| PROBLEM TO SOLVE |
Check every line below for the word "outs" and copy the ones that have it.

[Stored records]

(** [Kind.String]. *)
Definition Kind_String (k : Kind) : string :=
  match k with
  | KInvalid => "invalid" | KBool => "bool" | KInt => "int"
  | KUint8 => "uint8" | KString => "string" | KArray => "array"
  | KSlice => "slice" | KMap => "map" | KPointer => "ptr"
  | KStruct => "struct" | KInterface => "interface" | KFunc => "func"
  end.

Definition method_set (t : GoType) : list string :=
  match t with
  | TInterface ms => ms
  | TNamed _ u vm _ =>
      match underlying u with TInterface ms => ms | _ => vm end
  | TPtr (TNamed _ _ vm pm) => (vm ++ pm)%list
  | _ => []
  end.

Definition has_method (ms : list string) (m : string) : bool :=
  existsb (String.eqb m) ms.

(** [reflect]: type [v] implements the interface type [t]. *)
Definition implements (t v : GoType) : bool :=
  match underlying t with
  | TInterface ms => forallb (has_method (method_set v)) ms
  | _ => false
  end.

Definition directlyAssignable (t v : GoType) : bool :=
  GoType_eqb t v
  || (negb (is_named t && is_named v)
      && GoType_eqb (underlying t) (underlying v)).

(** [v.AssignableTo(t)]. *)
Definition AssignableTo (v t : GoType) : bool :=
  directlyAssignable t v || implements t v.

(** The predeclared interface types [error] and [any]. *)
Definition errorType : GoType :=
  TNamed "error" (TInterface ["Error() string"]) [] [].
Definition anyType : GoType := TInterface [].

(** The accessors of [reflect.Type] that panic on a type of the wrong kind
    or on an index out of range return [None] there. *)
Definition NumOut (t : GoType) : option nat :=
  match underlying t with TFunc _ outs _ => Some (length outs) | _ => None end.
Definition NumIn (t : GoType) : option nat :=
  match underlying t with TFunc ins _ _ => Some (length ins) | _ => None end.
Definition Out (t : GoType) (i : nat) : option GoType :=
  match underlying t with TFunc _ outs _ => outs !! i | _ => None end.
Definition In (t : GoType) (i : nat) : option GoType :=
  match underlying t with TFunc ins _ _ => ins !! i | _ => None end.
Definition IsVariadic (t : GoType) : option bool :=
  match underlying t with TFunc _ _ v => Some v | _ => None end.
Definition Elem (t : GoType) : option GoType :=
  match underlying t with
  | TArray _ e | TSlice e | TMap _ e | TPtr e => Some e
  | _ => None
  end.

==

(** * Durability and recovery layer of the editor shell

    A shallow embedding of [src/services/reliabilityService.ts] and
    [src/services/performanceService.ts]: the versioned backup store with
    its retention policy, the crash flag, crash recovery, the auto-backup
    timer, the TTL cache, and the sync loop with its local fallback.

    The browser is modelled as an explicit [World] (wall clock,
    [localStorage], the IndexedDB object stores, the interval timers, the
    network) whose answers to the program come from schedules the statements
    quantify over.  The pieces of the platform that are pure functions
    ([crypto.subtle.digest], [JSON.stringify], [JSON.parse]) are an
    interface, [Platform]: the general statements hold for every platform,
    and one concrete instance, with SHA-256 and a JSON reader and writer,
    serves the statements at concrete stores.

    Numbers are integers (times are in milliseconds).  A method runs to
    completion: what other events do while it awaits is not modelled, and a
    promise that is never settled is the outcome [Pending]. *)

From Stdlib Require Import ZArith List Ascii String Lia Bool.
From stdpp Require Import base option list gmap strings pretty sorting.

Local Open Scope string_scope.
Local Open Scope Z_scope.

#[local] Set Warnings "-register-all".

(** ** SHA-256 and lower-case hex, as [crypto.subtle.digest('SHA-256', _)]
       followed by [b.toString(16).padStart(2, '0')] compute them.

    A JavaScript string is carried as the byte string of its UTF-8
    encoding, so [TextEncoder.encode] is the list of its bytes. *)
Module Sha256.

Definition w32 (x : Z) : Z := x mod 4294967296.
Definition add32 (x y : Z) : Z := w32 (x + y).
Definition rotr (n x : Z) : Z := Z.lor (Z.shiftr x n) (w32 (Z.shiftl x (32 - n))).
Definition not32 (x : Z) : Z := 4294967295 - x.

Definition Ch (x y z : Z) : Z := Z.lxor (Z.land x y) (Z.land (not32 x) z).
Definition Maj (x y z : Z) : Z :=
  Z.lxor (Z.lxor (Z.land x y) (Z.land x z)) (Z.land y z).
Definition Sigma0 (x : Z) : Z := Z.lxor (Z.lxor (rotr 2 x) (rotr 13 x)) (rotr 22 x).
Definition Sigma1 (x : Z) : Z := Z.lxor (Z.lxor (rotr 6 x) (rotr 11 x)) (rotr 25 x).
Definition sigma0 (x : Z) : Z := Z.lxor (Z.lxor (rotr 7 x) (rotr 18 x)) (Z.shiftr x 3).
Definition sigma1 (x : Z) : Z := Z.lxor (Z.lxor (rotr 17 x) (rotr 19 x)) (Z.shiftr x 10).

| ANSWER TO THIS TASK |
  match underlying t with TFunc _ outs _ => Some (length outs) | _ => None end.
  match underlying t with TFunc _ outs _ => outs !! i | _ => None end.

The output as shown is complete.